The forenoon had advanced well upon its course when a precise step sounded in the corridor outside and the door of the room opened to admit the correct figure of Mr. Blair. With a sheaf of papers in his hand he stood for a moment, adjusting his gold-rimmed pince-nez upon his elevated nose, and scrutinising at some length the three clerks now working under his severe eyes.

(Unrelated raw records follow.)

(** * SparkFun_MicroPressure: calibration model and read protocol

    A shallow embedding of [SparkFun_MicroPressure.cpp] / [.h], the Arduino
    driver of the Honeywell MPR pressure sensor.

    - 32-bit machine integers are [Z] with the wrap-around written out.
    - The C++ [float] and [double] types are a type class, [Platform]: the
      driver is written once, over the class, and is run on IEEE 754
      arithmetic (binary32 [float], [double] of a chosen format, as
      [SpecFloat] of the Standard Library defines them) and on exact
      rational arithmetic.
    - The I2C bus, the end-of-conversion line and [delay] are a [World] that
      the driver's operations thread through a small monad; the two waiting
      loops take fuel, and run out of it when the sensor never gets ready. *)

From Stdlib Require Import ZArith Lia Bool List QArith Qcanon.
From Stdlib Require Import Strings.Ascii Strings.Byte.
From Stdlib Require Import Floats.SpecFloat.
Import ListNotations.

Local Open Scope Z_scope.

(** ** Machine integers *)

(** Conversion to [uint8_t], [uint32_t] and [int32_t] (two's complement). *)
Definition to_uint8 (z : Z) : Z := z mod 2^8.
Definition to_uint32 (z : Z) : Z := z mod 2^32.
Definition to_int32 (z : Z) : Z := (z + 2^31) mod 2^32 - 2^31.

Definition is_uint32 (z : Z) : Prop := 0 <= z < 2^32.

(** [a - b] on two [uint32_t]. *)
Definition sub_u32 (a b : Z) : Z := to_uint32 (a - b).
(** [a - b] on two [int32_t]; an overflow wraps (as the targets' compilers
    make it: the C++ standard leaves it undefined). *)
Definition sub_i32 (a b : Z) : Z := to_int32 (a - b).

(** The value of a byte on the bus. *)
Definition u8 (b : byte) : Z := Z.of_N (Byte.to_N b).

(** ** Header constants *)

Definition MAXIMUM_PSI : Z := 25.
Definition MINIMUM_PSI : Z := 0.

Definition BUSY_FLAG : Z := 0x20.
Definition INTEGRITY_FLAG : Z := 0x04.
Definition MATH_SAT_FLAG : Z := 0x01.

(** [enum Pressure_Units]: an unscoped enumeration, that is an integer; the
    enumerators are its values 0 to 7. [readPressure] compares its argument
    with the enumerators one after the other and has a final [else], so the
    type is kept as the integer it is. *)
Definition Pressure_Units : Type := Z.
Definition PSI : Pressure_Units := 0.
Definition PA : Pressure_Units := 1.
Definition KPA : Pressure_Units := 2.
Definition TORR : Pressure_Units := 3.
Definition INHG : Pressure_Units := 4.
Definition ATM : Pressure_Units := 5.
Definition BAR : Pressure_Units := 6.
Definition RAW : Pressure_Units := 7.

(** ** Floating-point platform *)

(** What the driver uses of [float] and [double]. A decimal literal such as
    [6894.7573] has type [double]; [pressure*6894.7573] widens [pressure],
    multiplies in [double], and the [return] narrows the product. *)
Class Platform : Type := {
  float : Type;
  double : Type;
  float_of_Z : Z -> float;            (* float(n), n a 32-bit integer *)
  fadd : float -> float -> float;
  fsub : float -> float -> float;
  fmul : float -> float -> float;
  fdiv : float -> float -> float;
  NAN : float;
  double_of_float : float -> double;
  float_of_double : double -> float;
  double_lit : Q -> double;           (* a decimal literal *)
  dmul : double -> double -> double
}.

(** *** IEEE 754 *)

Definition SFconv (prec emax : Z) (x : spec_float) : spec_float :=
  match x with
  | S754_finite s m e => binary_normalize prec emax (cond_Zopp s (Zpos m)) e s
  | _ => x
  end.

(** The float nearest to the rational [q]. *)
Definition SF_of_Q (prec emax : Z) (q : Q) : spec_float :=
  match Qnum q with
  | Z0 => S754_zero false
  | Zpos n => SFdiv prec emax (S754_finite false n 0) (S754_finite false (Qden q) 0)
  | Zneg n => SFdiv prec emax (S754_finite true n 0) (S754_finite false (Qden q) 0)
  end.

(** [float] is binary32; [double] has [dprec] bits and largest exponent
    [demax]: binary64 on the 32-bit boards, binary32 again on AVR. *)
Definition IEEE (dprec demax : Z) : Platform := {|
  float := spec_float;
  double := spec_float;
  float_of_Z := fun z => binary_normalize 24 128 z 0 false;
  fadd := SFadd 24 128;
  fsub := SFsub 24 128;
  fmul := SFmul 24 128;
  fdiv := SFdiv 24 128;
  NAN := S754_nan;
  double_of_float := SFconv dprec demax;
  float_of_double := SFconv 24 128;
  double_lit := SF_of_Q dprec demax;
  dmul := SFmul dprec demax
|}.

Definition ARM : Platform := IEEE 53 1024.
Definition AVR : Platform := IEEE 24 128.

His gaze eventually settled upon the sprawling form of Brodie from whose damp clothing the steam now rose in a warm, vaporous mist, and as he looked his glance became more disapproving; he cleared his throat warningly and strode forward, fluttering the papers in his grasp like feathers of his ruffled plumage. "Brodie," he began sharply, "a moment of your attention, please!"

Without changing his posture Brodie lifted his head from the desk and regarded the other mordantly.